**Entries provided:**

(** ** [sorted] sorts *)

Section sorted.
Context {K A : Type} (le : K → K → bool) (R : K → K → Prop).
Context (R_trans : ∀ a b c, R a b → R b c → R a c).
Context (le_true : ∀ a b, le a b = true → R a b).
Context (le_false : ∀ a b, le a b = false → R b a).

Lemma insert_key_sorted (x : K * A) l :
  StronglySorted (λ p1 p2, R p1.1 p2.1) l →
  StronglySorted (λ p1 p2, R p1.1 p2.1) (insert_key le x l).
Proof using R_trans le_true le_false.
  induction 1 as [|y l Hsorted IH Hall]; simpl.
  - repeat constructor.
  - destruct (le x.1 y.1) eqn:Hle.
    + constructor; [by constructor|]. constructor; [by apply le_true|].
      eapply Forall_impl; [done|]. intros z Hz. simpl in *.
      eapply R_trans; [|done]. by apply le_true.
    + constructor; [done|]. rewrite insert_key_perm.
      constructor; [by apply le_false|done].
Qed.

Lemma sort_keyed_sorted (l : list (K * A)) :
  StronglySorted (λ p1 p2, R p1.1 p2.1) (sort_keyed le l).
Proof using R_trans le_true le_false.
  induction l as [|x l IH]; simpl; [constructor|]. by apply insert_key_sorted.
Qed.
End sorted.

Lemma before_total {A} (l : list A) x y :
  x ∈ l → y ∈ l → x ≠ y → before x y l ∨ before y x l.
Proof.
  intros (l1 & l2 & ->)%list_elem_of_split Hy Hne.
  apply elem_of_app in Hy as [Hy|Hy].
  - right. apply list_elem_of_split in Hy as (l3 & l4 & ->).
    exists l3, l4, l2. by rewrite <- app_assoc.
  - left. apply elem_of_cons in Hy as [->|Hy]; [done|].
    apply list_elem_of_split in Hy as (l3 & l4 & ->). by exists l1, l3, l4.
Qed.

Lemma rank_sorted (kl : list (Z * string * nat)) :
  StronglySorted (λ p1 p2, (p1.1.1 ≤ p2.1.1)%Z) (sort_keyed rank_le kl).
Proof.
  apply (sort_keyed_sorted rank_le (λ a b : Z * string, (a.1 ≤ b.1)%Z)).
  - intros a b c. lia.
  - intros a b. unfold rank_le. lia.
  - intros a b. unfold rank_le. lia.
Qed.

Lemma rank_key_Ok ordering labels x k :
  rank_key ordering labels x = Ok k ↔ ordering !! x = Some k.1 ∧ labels !! x = Some k.2.
Proof.
  unfold rank_key. rewrite bind_Ok. split.
  - intros (o & Ho%getitem_Ok & (lb & Hlb%getitem_Ok & [= <-])%bind_Ok). done.
  - intros [Ho Hlb]. exists k.1. split; [by apply getitem_Ok|].
    apply bind_Ok. exists k.2. split; [by apply getitem_Ok|]. by destruct k.
Qed.
(** * ngx-rxjs-render-scheduler: the scheduler/action pair

    A shallow embedding of [afterNextRenderScheduler.ts].  The two classes of
    the file, [AfterNextRenderScheduler] and [AfterNextRenderAction], mutate
    objects and register closures with two collaborators that live outside
    the repository: the browser timer ([setTimeout]/[clearTimeout]) and
    Angular's [afterNextRender].  The embedding threads an explicit [World]
    through every method: the heap of action objects, the pending timers, the
    queue of render callbacks and the trace of [work] invocations. *)

From Stdlib Require Import QArith.
From stdpp Require Import base option list strings.
(** * A shallow embedding of the nonlocal finite-element assembly core

    The development follows the C++ sources of the repository:

    - [include/solvers/finite_element_solver_base.hpp]: the [indexator] that
      builds the sparsity portrait of [K_inner] and [K_bound], [mesh_index],
      [prepare_memory], [sort_indices], [set_mesh] and
      [boundary_condition_first_kind];
    - [include/solvers/solver_1d/finite_element_solver_base_1d.hpp]: the 1D
      solver ([integrate_basic_pair], [create_matrix_portrait], [calc_matrix],
      [stationary]);
    - [include/solvers/finite_element_routine.hpp] and
      [libraries/mesh/mesh_2d/mesh_container_2d_utils.hpp]: the geometry
      precomputations in all quadrature nodes and the VTK writer;
    - [libraries/mesh/mesh_2d/su2_parser.hpp]: the SU2 reader;
    - [src/static_analysis.cpp]: the triplet based elasticity assembly.

    Vectors are lists read with stdpp's lookup and written with stdpp's
    insert.  An index outside a vector is undefined behaviour in C++; the
    total lookup then yields the type's inhabitant and the insert leaves the
    list alone, and every theorem that depends on an access states the bounds
    under which the access is inside.  The geometry precomputations, whose
    writes are placed by a vector supplied by the caller, keep a write
    outside the result apart as the outcome [undefined].  Index types
    ([size_t], [I]) are naturals: no computation below gets near their range,
    and no allocation is refused for its size or for lack of memory.  The
    shift vectors that a caller hands to the geometry precomputations are
    the exception: their entries are of the type [I], which is signed in
    [thermal.cpp], and the functions do not test them, so they are integers,
    and a negative count or index is followed through its conversion to
    [size_t].  The scalar type [T] of the templates is an interface
    ([Scalar]) whose instance [double] is the binary64 arithmetic of the
    kernel. *)

From Stdlib Require Import PrimFloat.
From stdpp Require Import base tactics option list numbers sorting strings gmap.

(** ** Scalars *)

(** The operations the solvers use on the template parameter [T]. *)
Class Scalar (T : Type) := {
  zero : T;
  one : T;
  add : T -> T -> T;
  sub : T -> T -> T;
  mul : T -> T -> T;
  div : T -> T -> T;
  (** [gtb a b] is the C++ comparison [a > b], [ltb a b] is [a < b] and
      [eqb a b] is [a == b]. *)
  gtb : T -> T -> bool;
  ltb : T -> T -> bool;
  eqb : T -> T -> bool;
  (** The literals [1e-5] and [0.999] of the sources, rounded to [T]. *)
  lit_1e_5 : T;
  lit_0_999 : T
}.

(** A read outside a vector of scalars has no defined value; the total
    lookup yields [zero] there. *)
#[export] Instance Scalar_inhabited {T : Type} `{!Scalar T} : Inhabited T :=
  populate zero.

(** [double]: IEEE 754 binary64.  The two literals are written in
    hexadecimal: they are the doubles nearest to 1e-5 and to 0.999. *)
#[export] Instance double : Scalar float := {
  zero := 0%float;
  one := 1%float;
  add := PrimFloat.add;
  sub := PrimFloat.sub;
  mul := PrimFloat.mul;
  div := PrimFloat.div;
  gtb := fun a b => PrimFloat.ltb b a;
  ltb := PrimFloat.ltb;
  eqb := PrimFloat.eqb;
  lit_1e_5 := 0x1.4f8b588e368f1p-17%float;
  lit_0_999 := 0x1.ff7ced916872bp-1%float
}.

(** The unary minus and the two functions of [<cmath>] that the sources
    call on [T]. *)
Class Scalar_functions (T : Type) := {
  opp : T -> T;
  abs : T -> T;
  sqrt : T -> T
}.

#[export] Instance double_functions : Scalar_functions float := {
  opp := PrimFloat.opp;
  abs := PrimFloat.abs;
  sqrt := PrimFloat.sqrt
}.

(** [std::vector<T>::resize(n)]: the first cells are kept and the new ones
    are value-initialised. *)
Definition vector_resize {A} (cleared : A) (n : nat) (v : list A) : list A :=
  take n v ++ replicate (n - length v) cleared.

(** ** Eigen's row-major compressed sparse matrix *)

Module Eigen.

(** [Eigen::SparseMatrix<T, Eigen::RowMajor, I>] in compressed mode: the
    three arrays behind [outerIndexPtr()], [innerIndexPtr()] and
    [valuePtr()]. Row [i] owns the positions from [outerIndexPtr[i]] up to,
    excluding, [outerIndexPtr[i+1]].  A matrix that [coeffRef] has inserted
    into is kept by Eigen in uncompressed mode, with free cells after the
    entries of each row; the record then lists the entries of the rows
    without those cells, so that [row_indices] and [row_values] are the
    stored entries of a row in either mode, and says nothing of the mode. *)
Record SparseMatrix (T : Type) := {
  rows : nat;
  cols : nat;
  outerIndexPtr : list nat;
  innerIndexPtr : list nat;
  valuePtr : list T
}.
Arguments rows {T} _.
Arguments cols {T} _.
Arguments outerIndexPtr {T} _.
Arguments innerIndexPtr {T} _.
Arguments valuePtr {T} _.

(** The constructor [SparseMatrix(rows, cols)]: no entry, and an outer
    index array of [rows + 1] zeros. *)
Definition make {T} (r c : nat) : SparseMatrix T :=
  {| rows := r; cols := c; outerIndexPtr := replicate (S r) 0;
     innerIndexPtr := []; valuePtr := [] |}.

Definition set_outer {T} (K : SparseMatrix T) (o : list nat) : SparseMatrix T :=
  {| rows := rows K; cols := cols K; outerIndexPtr := o;
     innerIndexPtr := innerIndexPtr K; valuePtr := valuePtr K |}.

Definition set_inner {T} (K : SparseMatrix T) (i : list nat) : SparseMatrix T :=
  {| rows := rows K; cols := cols K; outerIndexPtr := outerIndexPtr K;
     innerIndexPtr := i; valuePtr := valuePtr K |}.

Definition set_values {T} (K : SparseMatrix T) (v : list T) : SparseMatrix T :=
  {| rows := rows K; cols := cols K; outerIndexPtr := outerIndexPtr K;
     innerIndexPtr := innerIndexPtr K; valuePtr := v |}.

(** The column indices stored in row [i]. *)
Definition row_indices {T} (K : SparseMatrix T) (i : nat) : list nat :=
  take (outerIndexPtr K !!! S i - outerIndexPtr K !!! i)
       (drop (outerIndexPtr K !!! i) (innerIndexPtr K)).

(** The values stored in row [i], in the order of [row_indices]. *)
Definition row_values {T} (K : SparseMatrix T) (i : nat) : list T :=
  take (outerIndexPtr K !!! S i - outerIndexPtr K !!! i)
       (drop (outerIndexPtr K !!! i) (valuePtr K)).
(** ** Asynchronous functions *)

Section Async.
(** [S]: the mutable state the code works on; [W]: what can be awaited;
    [Ans w]: the type of the value a fulfilled [w] gives. *)
Context {S : Type} {W : Type} {Ans : W -> Type}.

Inductive Async (A : Type) : Type :=
| Done (a : A)                                   (* return a *)
| Throw (e : Error)                              (* throw e *)
| Get (k : S -> Async A)                         (* read the state *)
| Modify (f : S -> S) (p : Async A)              (* write the state *)
| Await (w : W) (k : Error + Ans w -> Async A).  (* await w: rejected with e, or fulfilled *)

Arguments Done {A} a.
Arguments Throw {A} e.
Arguments Get {A} k.
Arguments Modify {A} f p.
Arguments Await {A} w k.

Fixpoint bind {A B : Type} (p : Async A) (f : A -> Async B) : Async B :=
  match p with
  | Done a => f a
  | Throw e => Throw e
  | Get k => Get (fun s => bind (k s) f)
  | Modify g p' => Modify g (bind p' f)
  | Await w k => Await w (fun r => bind (k r) f)
  end.

(** [try { p } catch (error) { h error }] *)
Fixpoint try_catch {A : Type} (p : Async A) (h : Error -> Async A) : Async A :=
  match p with
  | Done a => Done a
  | Throw e => h e
  | Get k => Get (fun s => try_catch (k s) h)
  | Modify g p' => Modify g (try_catch p' h)
  | Await w k => Await w (fun r => try_catch (k r) h)
  end.
(** C1, amended: when the snapshot of an aggregation trigger has been
    computed and [put_object] raises, the handler prints the error and
    returns status 500 with the body [{"error": message}]; the snapshot is
    not part of the response. *)
Theorem C1_publish_failure_is_reported_as_500
  (w : world) (d : list (string * pyval)) (bucket table : string)
  (items : list pyval) (fields : list (string * pyval)) (e : exn) :
  aggregate_trigger d = true ->
  environ w "S3_BUCKET" = Some bucket ->
  environ w "DYNAMODB_TABLE" = Some table ->
  table_scan w table 100 = Ok items ->
  Processor.aggregate items = Ok fields ->
  s3_put_object w bucket (metrics_key w) (metrics_doc w fields) "application/json"
  = Raise e ->
  Processor.lambda_handler w (PDict d) init
  = (Ok {| statusCode := 500; headers := []; body := error_doc (exn_msg e) |},
     {| log := [CTableScan table 100;
                CS3PutObject bucket (metrics_key w) (metrics_doc w fields)
                  "application/json";
                CPrint ("ERROR: " ++ exn_msg e)];
        ticks := 2 |}).
Proof.
  intros Ht Hb Htab Hscan Hagg Hput.
  unfold Processor.lambda_handler, try_except.
  rewrite (aggregate_run w d bucket table items fields Ht Hb Htab Hscan Hagg).
  cbv zeta. rewrite Hput. reflexivity.
Qed.

Lemma C1_witness :
  returned (Processor.lambda_handler Sample.denied_world Sample.aggregate_event init)
  = Some {| statusCode := 500; headers := [];
            body := error_doc (exn_msg Sample.access_denied) |}.
Proof.
  unfold Sample.aggregate_event.
  rewrite (C1_publish_failure_is_reported_as_500 Sample.denied_world
             [("action", PStr "aggregate")]
             "customer-analytics-data" "customer-behavior" Sample.three_sessions
             [("total_sessions", PInt 3);
              ("total_conversions", PInt 1);
              ("conversion_rate", PFloat (fmul (int_truediv 1 3) (float_of_Z 100)))]
             Sample.access_denied);
    reflexivity.
Defined.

**Task description:** Word for word, restate the lines of the data above that fall between the line holding "(** C1, amended: when" and the line holding "s3_put_object w bucket", inclusive, and no other lines.

**Result for this exercise:**
(** C1, amended: when the snapshot of an aggregation trigger has been
    computed and [put_object] raises, the handler prints the error and
    returns status 500 with the body [{"error": message}]; the snapshot is
    not part of the response. *)
Theorem C1_publish_failure_is_reported_as_500
  (w : world) (d : list (string * pyval)) (bucket table : string)
  (items : list pyval) (fields : list (string * pyval)) (e : exn) :
  aggregate_trigger d = true ->
  environ w "S3_BUCKET" = Some bucket ->
  environ w "DYNAMODB_TABLE" = Some table ->
  table_scan w table 100 = Ok items ->
  Processor.aggregate items = Ok fields ->
  s3_put_object w bucket (metrics_key w) (metrics_doc w fields) "application/json"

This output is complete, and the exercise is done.